## WHAT THE TASK ASKS:
Set all the entries down once more, with nothing altered.

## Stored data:

(** The submissions. *)
Lemma submissions rs clients :
  NoDup (omap accepted rs) → Z.of_nat (length rs) < 2 ^ 31 →
  test_ok (omap accepted rs) [] (foldl (λ d r, submitted r d) (new_test clients) rs) ∧
  cumulativeCleanedUp (foldl (λ d r, submitted r d) (new_test clients) rs) = replicate clients 0.
Proof.
  induction rs as [|r rs IH] using rev_ind; intros Hn Hs.
  - split; [|done]. apply (test_ok_start [] clients); [constructor|done].
  - rewrite length_app in Hs. cbn [length] in Hs. rewrite omap_app in *.
    apply NoDup_app in Hn as (Hn & Hd & Hr). rewrite foldl_snoc.
    destruct IH as [IH Hc]; [done|lia|]. set (d := foldl _ _ rs) in *.
    destruct r as [r|]; cbn [omap list_omap accepted submitted] in *.
    2: { rewrite app_nil_r. split; [|done]. by destruct IH; split. }
    destruct (rs_Accept r && _) eqn:E; cbn [omap list_omap] in *; [|by rewrite app_nil_r].
    split; [|done]. pose proof (omap_length_le accepted rs) as Hlen. set (ids := omap accepted rs) in *.
    assert (rs_JobId r ∉ ids) as Hnew by (intros ?; eapply Hd; [done|left]).
    destruct IH. split; simpl; try done.
    + apply NoDup_app. split_and!; [done| |apply NoDup_singleton].
      intros x Hx ->%list_elem_of_singleton. done.
    + rewrite length_app. cbn [length]. lia.
    + rewrite to_active0. set_solver.
    + rewrite to_total0, length_app. cbn [length]. rewrite wrap32_small by lia. lia.
    + set_solver.
Qed.

(** The steps of the goroutines. *)
Lemma test_ok_claim ids got idx j d :
  test_ok ids got d → (idx < length (cumulativeCleanedUp d))%nat → test_ok ids got (claim idx j d).
Proof.
  intros H Hi. unfold claim. destruct (_ && _) eqn:E; [|done]. bool_to_prop.
  destruct H. split; simpl; try done.
  - rewrite <- Permutation_middle. apply NoDup_cons. split; [|done]. set_solver.
  - rewrite to_cleaned0. set_solver.
  - set_solver.
  - by constructor.
Qed.

Lemma test_ok_collected ids got idx j resp d :
  test_ok ids got d → (idx, j) ∈ collecting d →
  test_ok ids (match resp with Some _ => j :: got | None => got end) (collected idx j resp d).
Proof.
  intros H Hin. unfold collected. destruct H.
  assert (NoDup (collecting d)) as Hnd by (apply NoDup_app in to_once0 as (_ & _ & ?); by eapply NoDup_fmap_1).
  pose proof (filter_out (idx, j) _ Hnd Hin) as Hp.
  set (rest := filter _ (collecting d)) in *.
  assert (got ++ (collecting d).*2 ≡ₚ j :: got ++ rest.*2) as Hg
    by (rewrite Hp; cbn [fmap list_fmap snd]; by rewrite Permutation_middle).
  rewrite Hg in to_once0, to_ours0.
  assert (list_to_set (got ++ (collecting d).*2) =@{gset string} {[j]} ∪ list_to_set (got ++ rest.*2)) as Hset
    by (rewrite Hg; done).
  rewrite Hset in to_cleaned0.
  assert ((idx < length (cumulativeCleanedUp d))%nat) as Hi
    by (rewrite Forall_forall in to_clients0; by apply (to_clients0 (idx, j))).
  assert (length got < length ids)%nat as Hlen.
  { apply NoDup_submseteq, submseteq_length in to_ours0; [|done].
    cbn [length] in to_ours0. rewrite length_app in to_ours0. lia. }
  destruct resp as [r|].
  - destruct (sum_increment (cumulativeCleanedUp d) idx) as [Hsum Hnn]; [done..|lia|].
    split; cbn; try done.
    + rewrite to_count0, wrap32_small by lia. lia.
    + rewrite Hsum. lia.
    + destruct (negb _); cbn; lia.
    + rewrite length_alter. apply Forall_forall. intros x [_ Hx]%list_elem_of_filter.
      rewrite Forall_forall in to_clients0. by apply to_clients0.
  - split; cbn; try done.
    + by apply NoDup_cons in to_once0 as [_ ?].
    + rewrite to_cleaned0. apply NoDup_cons in to_once0 as [? _]. set_solver.
    + set_solver.
    + apply Forall_forall. intros x [_ Hx]%list_elem_of_filter.
      rewrite Forall_forall in to_clients0. by apply to_clients0.
Qed.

## RESULT OF THIS TASK:
(** The submissions. *)
Lemma submissions rs clients :
  NoDup (omap accepted rs) → Z.of_nat (length rs) < 2 ^ 31 →
  test_ok (omap accepted rs) [] (foldl (λ d r, submitted r d) (new_test clients) rs) ∧
  cumulativeCleanedUp (foldl (λ d r, submitted r d) (new_test clients) rs) = replicate clients 0.
Proof.
  induction rs as [|r rs IH] using rev_ind; intros Hn Hs.
  - split; [|done]. apply (test_ok_start [] clients); [constructor|done].
  - rewrite length_app in Hs. cbn [length] in Hs. rewrite omap_app in *.
    apply NoDup_app in Hn as (Hn & Hd & Hr). rewrite foldl_snoc.
    destruct IH as [IH Hc]; [done|lia|]. set (d := foldl _ _ rs) in *.
    destruct r as [r|]; cbn [omap list_omap accepted submitted] in *.
    2: { rewrite app_nil_r. split; [|done]. by destruct IH; split. }
    destruct (rs_Accept r && _) eqn:E; cbn [omap list_omap] in *; [|by rewrite app_nil_r].
    split; [|done]. pose proof (omap_length_le accepted rs) as Hlen. set (ids := omap accepted rs) in *.
    assert (rs_JobId r ∉ ids) as Hnew by (intros ?; eapply Hd; [done|left]).
    destruct IH. split; simpl; try done.
    + apply NoDup_app. split_and!; [done| |apply NoDup_singleton].
      intros x Hx ->%list_elem_of_singleton. done.
    + rewrite length_app. cbn [length]. lia.
    + rewrite to_active0. set_solver.
    + rewrite to_total0, length_app. cbn [length]. rewrite wrap32_small by lia. lia.
    + set_solver.
Qed.

(** The steps of the goroutines. *)
Lemma test_ok_claim ids got idx j d :
  test_ok ids got d → (idx < length (cumulativeCleanedUp d))%nat → test_ok ids got (claim idx j d).
Proof.
  intros H Hi. unfold claim. destruct (_ && _) eqn:E; [|done]. bool_to_prop.
  destruct H. split; simpl; try done.
  - rewrite <- Permutation_middle. apply NoDup_cons. split; [|done]. set_solver.
  - rewrite to_cleaned0. set_solver.
  - set_solver.
  - by constructor.
Qed.

Lemma test_ok_collected ids got idx j resp d :
  test_ok ids got d → (idx, j) ∈ collecting d →
  test_ok ids (match resp with Some _ => j :: got | None => got end) (collected idx j resp d).
Proof.
  intros H Hin. unfold collected. destruct H.
  assert (NoDup (collecting d)) as Hnd by (apply NoDup_app in to_once0 as (_ & _ & ?); by eapply NoDup_fmap_1).
  pose proof (filter_out (idx, j) _ Hnd Hin) as Hp.
  set (rest := filter _ (collecting d)) in *.
  assert (got ++ (collecting d).*2 ≡ₚ j :: got ++ rest.*2) as Hg
    by (rewrite Hp; cbn [fmap list_fmap snd]; by rewrite Permutation_middle).
  rewrite Hg in to_once0, to_ours0.
  assert (list_to_set (got ++ (collecting d).*2) =@{gset string} {[j]} ∪ list_to_set (got ++ rest.*2)) as Hset
    by (rewrite Hg; done).
  rewrite Hset in to_cleaned0.
  assert ((idx < length (cumulativeCleanedUp d))%nat) as Hi
    by (rewrite Forall_forall in to_clients0; by apply (to_clients0 (idx, j))).
  assert (length got < length ids)%nat as Hlen.
  { apply NoDup_submseteq, submseteq_length in to_ours0; [|done].
    cbn [length] in to_ours0. rewrite length_app in to_ours0. lia. }
  destruct resp as [r|].
  - destruct (sum_increment (cumulativeCleanedUp d) idx) as [Hsum Hnn]; [done..|lia|].
    split; cbn; try done.
    + rewrite to_count0, wrap32_small by lia. lia.
    + rewrite Hsum. lia.
    + destruct (negb _); cbn; lia.
    + rewrite length_alter. apply Forall_forall. intros x [_ Hx]%list_elem_of_filter.
      rewrite Forall_forall in to_clients0. by apply to_clients0.
  - split; cbn; try done.
    + by apply NoDup_cons in to_once0 as [_ ?].
    + rewrite to_cleaned0. apply NoDup_cons in to_once0 as [? _]. set_solver.
    + set_solver.
    + apply Forall_forall. intros x [_ Hx]%list_elem_of_filter.
      rewrite Forall_forall in to_clients0. by apply to_clients0.
Qed.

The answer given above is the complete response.